EchoStar, Dish’s parent company, reached deals to sell many of its spectrum licenses for more than $40 billion last year.
Dish has been telling tower companies and contractors it’s exiting their existing agreements, arguing the sale was forced by Federal Communications Commission pressure and that the proceeds will remain with EchoStar.
“While it initially continued to make its required payments, DISH recently failed to do so and defaulted on its obligations under the agreement with Crown Castle. In an effort to protect its shareholders, Crown Castle exercised its right to terminate the agreement and to recover in excess of $3.5 billion in remaining payments owed,” the company said in a statement Monday.

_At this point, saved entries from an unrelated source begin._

(** * RagFlow client: response interpretation, facade operations and the
      batch upload script

    A shallow embedding of [ragflow/utils.py], [ragflow/exceptions.py],
    [ragflow/client.py] and [upload_documents_with_parse.py].

    Python text is a [string] (the UTF-8 bytes of the text), decoded JSON is
    the inductive [json], a Python [dict] with string keys is an association
    list in insertion order, exceptions are values of [exn], and the effects
    of the client (HTTP calls, printing, directory access) are recorded in a
    trace threaded through a small state-and-error monad. *)

From Stdlib Require Import String Ascii List ZArith Bool Lia.
From Stdlib Require Import DecimalString.
Import ListNotations.
Open Scope string_scope.
Open Scope Z_scope.

Set Warnings "-register-all".

(** ** Decoded JSON values *)

(** What [json.loads] / [Response.json()] produce, and what the client puts
    in a request body.  [JInt] is a Python [int]; [JFloat m e] is the float
    written [m * 10^e] (the rounding of the literal to a binary float is not
    represented). *)
Inductive json : Type :=
| JNull
| JBool (b : bool)
| JInt (z : Z)
| JFloat (m e : Z)
| JString (s : string)
| JArray (items : list json)
| JObject (fields : list (string * json)).

Definition dict := list (string * json).

Module Dict.

(** [k in d] and [d[k]] *)
Fixpoint lookup (k : string) (d : dict) : option json :=
  match d with
  | [] => None
  | (k', v) :: d' => if String.eqb k k' then Some v else lookup k d'
  end.

Definition mem (k : string) (d : dict) : bool :=
  match lookup k d with Some _ => true | None => false end.

(** [d.get(k, default)] *)
Definition get (k : string) (default : json) (d : dict) : json :=
  match lookup k d with Some v => v | None => default end.

(** [d[k] = v]: an existing key keeps its position, a new key goes last *)
Fixpoint set (k : string) (v : json) (d : dict) : dict :=
  match d with
  | [] => [(k, v)]
  | (k', v') :: d' =>
      if String.eqb k k' then (k, v) :: d' else (k', v') :: set k v d'
  end.

(** [{k: v for k, v in d.items() if v is not None}] *)
Definition drop_none (d : dict) : dict :=
  filter (fun kv => match snd kv with JNull => false | _ => true end) d.

Definition keys (d : dict) : list string := map fst d.

End Dict.

(** ** Python operators on decoded values *)

(** [v == n] for an integer literal [n]: [True == 1] and [False == 0] hold
    in Python, a float equals the int of the same value, and every other
    type differs from an int. *)
Definition py_eq_int (v : json) (n : Z) : bool :=
  match v with
  | JInt z => Z.eqb z n
  | JBool b => Z.eqb (Z.b2z b) n
  | JFloat m e =>
      if Z.leb 0 e then Z.eqb (m * 10 ^ e) n else Z.eqb m (n * 10 ^ (- e))
  | _ => false
  end.

(** [v == s] for a string literal [s] *)
Definition py_eq_str (v : json) (s : string) : bool :=
  match v with
  | JString t => String.eqb t s
  | _ => false
  end.

(** [bool(v)] *)
Definition py_truthy (v : json) : bool :=
  match v with
  | JNull => false
  | JBool b => b
  | JInt z => negb (Z.eqb z 0)
  | JFloat m _ => negb (Z.eqb m 0)
  | JString s => negb (String.eqb s "")
  | JArray l => match l with [] => false | _ => true end
  | JObject d => match d with [] => false | _ => true end
  end.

Crown Castle is suing Dish over the issue and trying to keep the company from ditching its obligations under their lease agreement, as is American Tower. Dish told the companies and others that FCC investigations forced EchoStar’s spectrum sales, and such an unexpected event was grounds to cancel future payments for tower leases and other things.
The tower companies counter that the FCC never ordered EchoStar to do anything, and that the company is trying to avoid paying its subsidiary's bills after a lucrative business decision.
The FCC was probing EchoStar’s license rights last year, as Chairman Brendan Carr was adamant the company wasn’t putting its airwaves to productive use. Carr closed the probes after EchoStar announced major spectrum sales to SpaceX and AT&T.
Crown Castle said it was supportive of the buyer putting EchoStar’s spectrum to use.
“That said, we will do everything we can to enforce our rights under our agreement with DISH and keep DISH to its word,” the company wrote.
An EchoStar spokesperson did not immediately respond to a request for comment. Asked on the company’s November earnings call under what circumstances EchoStar might actually stop paying tower companies, CEO and co-founder Charlie Ergen only said that “litigation is not positive.”
The agency still has to approve the sales, in which AT&T would receive 3.45 GigaHertz (GHz) and 600 MHz licenses, and SpaceX would receive AWS-4, PCS H-block, and unpaired AWS-3 airwaves. Infrastructure companies and contractors have been asking the agency to condition its approval on EchoStar paying Dish’s bills.
“If contractors, tower owners, and other partners are left bearing the costs of EchoStar’s exit from facilities-based deployment, it will deter future participation in similar buildout efforts,” NATE, which represents telecom contractors, wrote in a Jan. 6 filing. “No contractor or infrastructure owner can responsibly commit capital, labor, and expertise to future FCC-backed deployment models if contractual commitments can later be avoided through corporate restructuring or license transfers.”